**Exercise**: Write the entries out exactly, with the final line being the one containing "Definition two_items : DBList".

================================

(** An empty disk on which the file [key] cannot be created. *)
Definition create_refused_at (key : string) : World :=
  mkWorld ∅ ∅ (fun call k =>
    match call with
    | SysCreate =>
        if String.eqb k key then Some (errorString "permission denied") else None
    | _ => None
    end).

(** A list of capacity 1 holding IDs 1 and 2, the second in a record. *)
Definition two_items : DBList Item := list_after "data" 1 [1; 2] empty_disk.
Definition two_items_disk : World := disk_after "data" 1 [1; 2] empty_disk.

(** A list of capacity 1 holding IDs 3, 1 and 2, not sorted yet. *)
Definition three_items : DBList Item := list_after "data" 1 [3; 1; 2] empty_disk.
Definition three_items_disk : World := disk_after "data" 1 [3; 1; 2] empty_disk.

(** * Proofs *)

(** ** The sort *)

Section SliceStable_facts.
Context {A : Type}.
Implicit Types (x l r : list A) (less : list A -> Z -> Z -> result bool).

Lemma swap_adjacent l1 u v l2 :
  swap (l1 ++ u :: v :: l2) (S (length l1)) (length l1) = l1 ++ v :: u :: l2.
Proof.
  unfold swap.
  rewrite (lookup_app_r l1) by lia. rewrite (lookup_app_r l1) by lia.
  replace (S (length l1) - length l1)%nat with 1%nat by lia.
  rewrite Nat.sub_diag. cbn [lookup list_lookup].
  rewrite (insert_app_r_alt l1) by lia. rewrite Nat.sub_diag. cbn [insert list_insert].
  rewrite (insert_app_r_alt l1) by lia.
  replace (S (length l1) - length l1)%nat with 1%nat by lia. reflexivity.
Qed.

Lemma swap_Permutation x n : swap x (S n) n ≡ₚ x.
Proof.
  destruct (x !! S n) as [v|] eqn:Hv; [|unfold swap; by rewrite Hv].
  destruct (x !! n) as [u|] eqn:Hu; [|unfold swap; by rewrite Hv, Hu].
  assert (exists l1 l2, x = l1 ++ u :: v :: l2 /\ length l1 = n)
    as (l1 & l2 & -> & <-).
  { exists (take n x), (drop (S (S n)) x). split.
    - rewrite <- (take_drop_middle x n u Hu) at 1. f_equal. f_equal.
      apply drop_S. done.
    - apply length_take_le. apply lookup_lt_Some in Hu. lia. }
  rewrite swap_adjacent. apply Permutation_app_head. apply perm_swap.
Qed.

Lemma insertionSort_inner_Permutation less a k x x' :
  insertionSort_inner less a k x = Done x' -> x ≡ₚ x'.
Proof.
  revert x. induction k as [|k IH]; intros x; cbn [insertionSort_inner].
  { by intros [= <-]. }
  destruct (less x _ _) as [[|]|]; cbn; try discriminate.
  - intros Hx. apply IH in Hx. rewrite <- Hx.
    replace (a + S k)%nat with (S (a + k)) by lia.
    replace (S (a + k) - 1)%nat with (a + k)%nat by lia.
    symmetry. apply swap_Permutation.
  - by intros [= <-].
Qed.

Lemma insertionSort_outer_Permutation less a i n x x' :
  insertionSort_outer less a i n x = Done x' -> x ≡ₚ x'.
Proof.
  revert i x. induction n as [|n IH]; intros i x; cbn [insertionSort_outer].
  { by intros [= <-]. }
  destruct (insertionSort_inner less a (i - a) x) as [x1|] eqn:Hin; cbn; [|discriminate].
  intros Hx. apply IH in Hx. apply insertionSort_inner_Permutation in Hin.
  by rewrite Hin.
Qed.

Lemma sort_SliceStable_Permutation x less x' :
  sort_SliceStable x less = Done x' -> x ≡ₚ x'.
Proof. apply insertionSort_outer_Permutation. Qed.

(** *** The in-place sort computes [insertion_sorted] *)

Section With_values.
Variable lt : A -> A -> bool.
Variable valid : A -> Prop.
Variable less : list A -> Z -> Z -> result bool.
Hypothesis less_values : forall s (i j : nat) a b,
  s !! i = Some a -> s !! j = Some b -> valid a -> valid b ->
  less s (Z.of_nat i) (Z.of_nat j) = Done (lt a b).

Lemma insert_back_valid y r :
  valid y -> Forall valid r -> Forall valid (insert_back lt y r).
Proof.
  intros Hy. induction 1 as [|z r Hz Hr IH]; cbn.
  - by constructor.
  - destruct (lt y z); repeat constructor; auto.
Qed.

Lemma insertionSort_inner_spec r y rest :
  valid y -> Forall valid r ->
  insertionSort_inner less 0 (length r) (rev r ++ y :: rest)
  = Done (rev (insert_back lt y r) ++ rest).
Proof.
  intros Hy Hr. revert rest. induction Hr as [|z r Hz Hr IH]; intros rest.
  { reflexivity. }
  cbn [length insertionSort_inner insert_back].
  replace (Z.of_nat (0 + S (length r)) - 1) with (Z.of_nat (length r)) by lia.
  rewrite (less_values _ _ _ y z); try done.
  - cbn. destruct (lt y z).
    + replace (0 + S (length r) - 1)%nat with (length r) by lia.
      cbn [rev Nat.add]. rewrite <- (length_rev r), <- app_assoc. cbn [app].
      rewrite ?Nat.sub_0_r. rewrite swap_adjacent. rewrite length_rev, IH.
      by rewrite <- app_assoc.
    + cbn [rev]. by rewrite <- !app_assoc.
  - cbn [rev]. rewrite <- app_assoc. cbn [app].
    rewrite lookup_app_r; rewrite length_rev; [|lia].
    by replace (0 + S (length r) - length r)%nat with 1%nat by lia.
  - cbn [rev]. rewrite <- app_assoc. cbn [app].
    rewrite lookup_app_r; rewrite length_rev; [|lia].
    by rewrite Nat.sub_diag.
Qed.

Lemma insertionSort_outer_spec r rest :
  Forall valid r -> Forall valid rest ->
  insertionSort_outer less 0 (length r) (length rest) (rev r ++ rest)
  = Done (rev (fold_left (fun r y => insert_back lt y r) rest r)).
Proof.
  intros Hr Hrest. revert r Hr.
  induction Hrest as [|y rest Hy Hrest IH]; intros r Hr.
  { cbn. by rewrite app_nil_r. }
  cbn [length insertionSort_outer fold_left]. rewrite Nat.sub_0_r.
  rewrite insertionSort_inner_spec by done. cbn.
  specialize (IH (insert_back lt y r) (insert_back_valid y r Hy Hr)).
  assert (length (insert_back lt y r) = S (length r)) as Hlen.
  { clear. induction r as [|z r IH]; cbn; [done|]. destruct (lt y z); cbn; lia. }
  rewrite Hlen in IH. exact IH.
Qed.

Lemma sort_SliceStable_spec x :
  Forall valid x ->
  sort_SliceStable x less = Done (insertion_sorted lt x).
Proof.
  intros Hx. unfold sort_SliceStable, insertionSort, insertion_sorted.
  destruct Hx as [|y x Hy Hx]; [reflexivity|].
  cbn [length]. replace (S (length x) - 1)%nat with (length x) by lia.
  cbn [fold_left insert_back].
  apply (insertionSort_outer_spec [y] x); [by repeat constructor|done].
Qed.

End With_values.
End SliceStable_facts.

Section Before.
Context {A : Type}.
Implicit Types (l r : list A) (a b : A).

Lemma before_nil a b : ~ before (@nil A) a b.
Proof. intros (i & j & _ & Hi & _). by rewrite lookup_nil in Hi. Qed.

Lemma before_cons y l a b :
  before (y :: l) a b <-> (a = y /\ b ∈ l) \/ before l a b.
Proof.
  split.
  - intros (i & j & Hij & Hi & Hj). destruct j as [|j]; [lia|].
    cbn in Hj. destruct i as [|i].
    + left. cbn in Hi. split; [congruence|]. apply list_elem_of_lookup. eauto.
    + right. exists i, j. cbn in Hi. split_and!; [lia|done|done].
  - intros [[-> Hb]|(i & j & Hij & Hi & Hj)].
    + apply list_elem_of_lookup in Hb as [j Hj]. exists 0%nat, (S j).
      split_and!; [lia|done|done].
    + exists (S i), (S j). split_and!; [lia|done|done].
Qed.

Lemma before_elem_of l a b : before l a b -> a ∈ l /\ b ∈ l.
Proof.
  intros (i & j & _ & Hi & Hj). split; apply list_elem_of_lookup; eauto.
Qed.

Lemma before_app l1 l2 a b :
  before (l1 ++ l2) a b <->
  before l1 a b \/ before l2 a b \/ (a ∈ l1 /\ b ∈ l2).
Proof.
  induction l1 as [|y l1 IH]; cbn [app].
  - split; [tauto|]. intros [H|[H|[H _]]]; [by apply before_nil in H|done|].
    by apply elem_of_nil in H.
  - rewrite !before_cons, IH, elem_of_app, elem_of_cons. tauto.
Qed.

================================

**The answer**:
(** An empty disk on which the file [key] cannot be created. *)
Definition create_refused_at (key : string) : World :=
  mkWorld ∅ ∅ (fun call k =>
    match call with
    | SysCreate =>
        if String.eqb k key then Some (errorString "permission denied") else None
    | _ => None
    end).

(** A list of capacity 1 holding IDs 1 and 2, the second in a record. *)
Definition two_items : DBList Item := list_after "data" 1 [1; 2] empty_disk.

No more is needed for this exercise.